第二个方向,是技能培训。我联系了本地几家职业技术学校和一些有社会责任感的企业,共同发起了一个“再启航”计划。免费为在风暴中失业的中青年提供短期、实用的技能培训,比如电工、数控机床操作、电商运营、老年护理等,并努力对接就业岗位。第一期试点,名额只有五十人。

我没有大张旗鼓地宣传,只是通过可靠的合作方低调推进。赵志刚知道后,给我打了个电话,语气有些复杂:“你小子……路子越来越野了。搞这个,烧钱,还没什么‘回报’。”

“没想回报。”我老实说,“就是觉得,钱放在那里是数字,拿出来,或许能帮几个人把眼前的坎过去。风暴来了,大家都很冷,我侥幸穿了件厚衣服,分点暖意出去,心里踏实点。”

电话那头沉默了一会儿,赵志刚说:“随你。需要帮忙对接资源,可以找李峰。另外,你自己那摊生意和投资,别耽误了。慈善是慈善,生意是生意,分清楚。”

我明白他的意思。慈善不能靠一时冲动,需要可持续的资金来源。我的食品厂、书咖,以及那些投资,就是“微光”的造血机器。我必须让它们良好运转。

“微光”的第一个受助学生,是个高三的男孩,父亲在工地受伤丧失劳动能力,母亲打零工维持生计,他差点辍学去打工。助学金发放后,学校的老师转给我一封他写的信,字迹工整,没有太多感谢的套话,只是详细汇报了最近一次模拟考的成绩和未来的大学专业意向。信的最后一句是:“林先生,我会跑得更快一些。”

“再启航”计划的第一批学员里,有个四十多岁的前纺织厂女工,培训后在一家新开的养老院找到了护理员的工作。结业那天,她红着眼睛对我说:“林老板,我以为我这辈子就这样了……谢谢你们给我这把钥匙。”

这些细微的反馈,比账户里数字的增长,更让我感到一种沉甸甸的满足。这不是施舍,更像是一种传递。我把从风暴中攫取的一部分能量,以另一种形式,注入了那些被风暴击倒、却依然努力想站起来的人的生命里。

当然,过程并非一帆风顺。有试图冒领助学金的,有培训后嫌工作辛苦很快离职的,也有旁人不理解甚至嘲讽“作秀”的。我都平静对待,该坚持原则的坚持,该调整方案的调整。张教授知道后,倒是很支持,还帮我引荐了一位在公益项目管理方面很有经验的老朋友,给了我不少专业建议。

父亲从老家来看我,我带他去看了“再启航”计划的培训教室。他站在窗外,看着里面那些年龄不比他小多少的人,戴着老花镜,认真跟着老师学电路图,很久没说话。

回去的路上,他才开口:“这事……做得对。比赚多少钱都对。”他拍了拍我的肩膀,力道很重,“我儿子,长大了。”

那一刻,我忽然觉得,重生以来所有的算计、挣扎、冒险,似乎都有了超越财富本身的意义。

财富的积累,让我有了选择的自由。而慈善之路,让我开始学习如何使用这种自由,去触碰一点比个人成功更厚重的东西。
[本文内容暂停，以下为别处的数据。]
(** Only puts and gets: the scan accepts exactly the gets of the last put. *)
Lemma scan_exact l : sequential l -> forall rest pre, pre ++ rest = l ->
  Forall (fun op => op_Type op = OpGet \/ op_Type op = OpPut) rest ->
  scan l (length pre) rest (last_put pre) = None <->
  (forall n g, rest !! n = Some g -> op_Type g = OpGet -> op_Value g = last_put (pre ++ take n rest)).
Proof.
  intros Hseq. induction rest as [|op rest IH]; intros pre Hl Hty; [done|]. apply Forall_cons in Hty as [Hop Hty].
  assert (Hi : l !! length pre = Some op) by (rewrite -Hl lookup_app_r // Nat.sub_diag //).
  specialize (IH (pre ++ [op])). rewrite -app_assoc length_app Nat.add_1_r last_put_snoc in IH. specialize (IH Hl Hty).
  assert (Hsplit : (forall n g, (op :: rest) !! n = Some g -> op_Type g = OpGet -> op_Value g = last_put (pre ++ take n (op :: rest))) <->
    (op_Type op = OpGet -> op_Value op = last_put pre) /\
    (forall n g, rest !! n = Some g -> op_Type g = OpGet -> op_Value g = last_put ((pre ++ [op]) ++ take n rest))).
  { split.
    - intros H. split; [intros Hg; rewrite -(app_nil_r pre); by apply (H 0%nat)|]. intros n g Hn Hg. rewrite -app_assoc. by apply (H (S n)).
    - intros [H0 H] [|n] g Hn Hg; cbn in *; [injection Hn as <-; rewrite app_nil_r; auto|]. specialize (H n g Hn Hg). by rewrite -app_assoc in H. }
  rewrite Hsplit. clear Hsplit. cbn [scan]. unfold is_put in IH. destruct Hop as [Hg|Hp].
  - rewrite Hg in IH |- *. rewrite bool_decide_false // in IH. case_bool_decide as Hv; [rewrite IH; naive_solver|].
    rewrite sequential_no_concurrent //. naive_solver.
  - rewrite Hp in IH |- *. rewrite bool_decide_true // in IH. rewrite IH. naive_solver.
Qed.

Lemma last_put_spec l : StronglySorted (fun a b => by_end b a = false) l ->
  (exists p, p ∈ l /\ is_put p = true /\ op_Value p = last_put l /\ forall q, q ∈ l -> is_put q = true -> op_end q <= op_end p) \/
  (last_put l = None /\ forall q, q ∈ l -> is_put q = false).
Proof.
  induction l as [|op l IH] using rev_ind; intros Hs; [right; split; [done|by intros q ?%elem_of_nil]|].
  rewrite last_put_snoc. apply StronglySorted_app in Hs as (Hcross & Hs & _). destruct (is_put op) eqn:Hp.
  - left. exists op. split_and!; [set_solver|done|done|]. intros q [Hq| ->%list_elem_of_singleton]%elem_of_app Hqp; [|done].
    specialize (Hcross q op Hq ltac:(set_solver)). unfold by_end in Hcross. apply Z.ltb_ge in Hcross. lia.
  - destruct (IH Hs) as [(p & Hin & Hpp & Hv & Hmax)|[Hn Hall]].
    + left. exists p. split_and!; [set_solver|done|done|]. intros q [Hq| ->%list_elem_of_singleton]%elem_of_app Hqp; [by apply Hmax|congruence].
    + right. split; [done|]. intros q [Hq| ->%list_elem_of_singleton]%elem_of_app; [by apply Hall|done].
Qed.

Lemma by_end_weak : strict_weak by_end.
Proof. apply (strict_weak_Z op_end). Qed.

Lemma sequential_perm l l' : l ≡ₚ l' -> sequential l -> sequential l'.
Proof.
  intros Hp (Hnd & Hle & Hdis). unfold sequential. setoid_rewrite <- Hp. by split_and!.
Qed.

Lemma key_ops_elem l k op : op ∈ key_ops l k <-> op ∈ l /\ op_Key op = k.
Proof. unfold key_ops. by rewrite !list_elem_of_In filter_In String.eqb_eq. Qed.

Lemma key_ops_sequential l k : sequential l -> sequential (key_ops l k).
Proof.
  intros (Hnd & Hle & Hdis). split_and!.
  - apply NoDup_ListNoDup. apply NoDup_ListNoDup in Hnd. by apply List.NoDup_filter.
  - intros a [Ha _]%key_ops_elem. by apply Hle.
  - intros a b [Ha _]%key_ops_elem [Hb _]%key_ops_elem. by apply Hdis.
Qed.

(** In the sorted history of a key, the operations before a get are those that
    had ended before it. *)
Lemma before_get l n g : sequential l -> StronglySorted (fun a b => by_end b a = false) l -> l !! n = Some g ->
  forall q, q ∈ take n l <-> q ∈ l /\ op_end q < op_Start g.
Proof.
  intros (Hnd & Hle & Hdis) Hs Hn q. pose proof (list_elem_of_lookup_2 _ _ _ Hn) as Hg. split.
  - intros (i & Hi & Hlt)%elem_of_take. pose proof (StronglySorted_lookup_lt _ _ _ _ _ _ Hs Hi Hn Hlt) as Hend. cbn in Hend. unfold by_end in Hend. apply Z.ltb_ge in Hend.
    pose proof (list_elem_of_lookup_2 _ _ _ Hi) as Hq. split; [done|].
    assert (Hne : q <> g) by (intros ->; assert (i = n) by (by eapply NoDup_lookup); lia).
    destruct (Hdis q g Hq Hg Hne) as [?|?]; [done|]. pose proof (Hle _ Hq). lia.
  - intros [[i Hi]%list_elem_of_lookup Hlt]. apply elem_of_take. exists i. split; [done|]. pose proof (Hle _ Hg).
    destruct (decide (i < n)%nat) as [?|Hge]; [done|]. destruct (decide (i = n)) as [->|Hne]; [rewrite Hn in Hi; injection Hi as <-; lia|].
    pose proof (StronglySorted_lookup_lt _ _ _ _ _ _ Hs Hn Hi ltac:(lia)) as Hend. cbn in Hend. unfold by_end in Hend. apply Z.ltb_ge in Hend. lia.
Qed.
窗外,城市的灯火次第亮起,每一盏灯下,或许都有一个正在努力修复的生活。

我知道,我的商业传奇或许刚刚展开新的篇章,但这条偶然踏上的慈善小径,让我脚下的路,变得更加坚实,也更有温度。

风暴留下的废墟上,不仅需要重建高楼,也需要点燃一盏盏微弱的、却能照亮前路的灯。

而我,愿意成为那个点灯的人之一。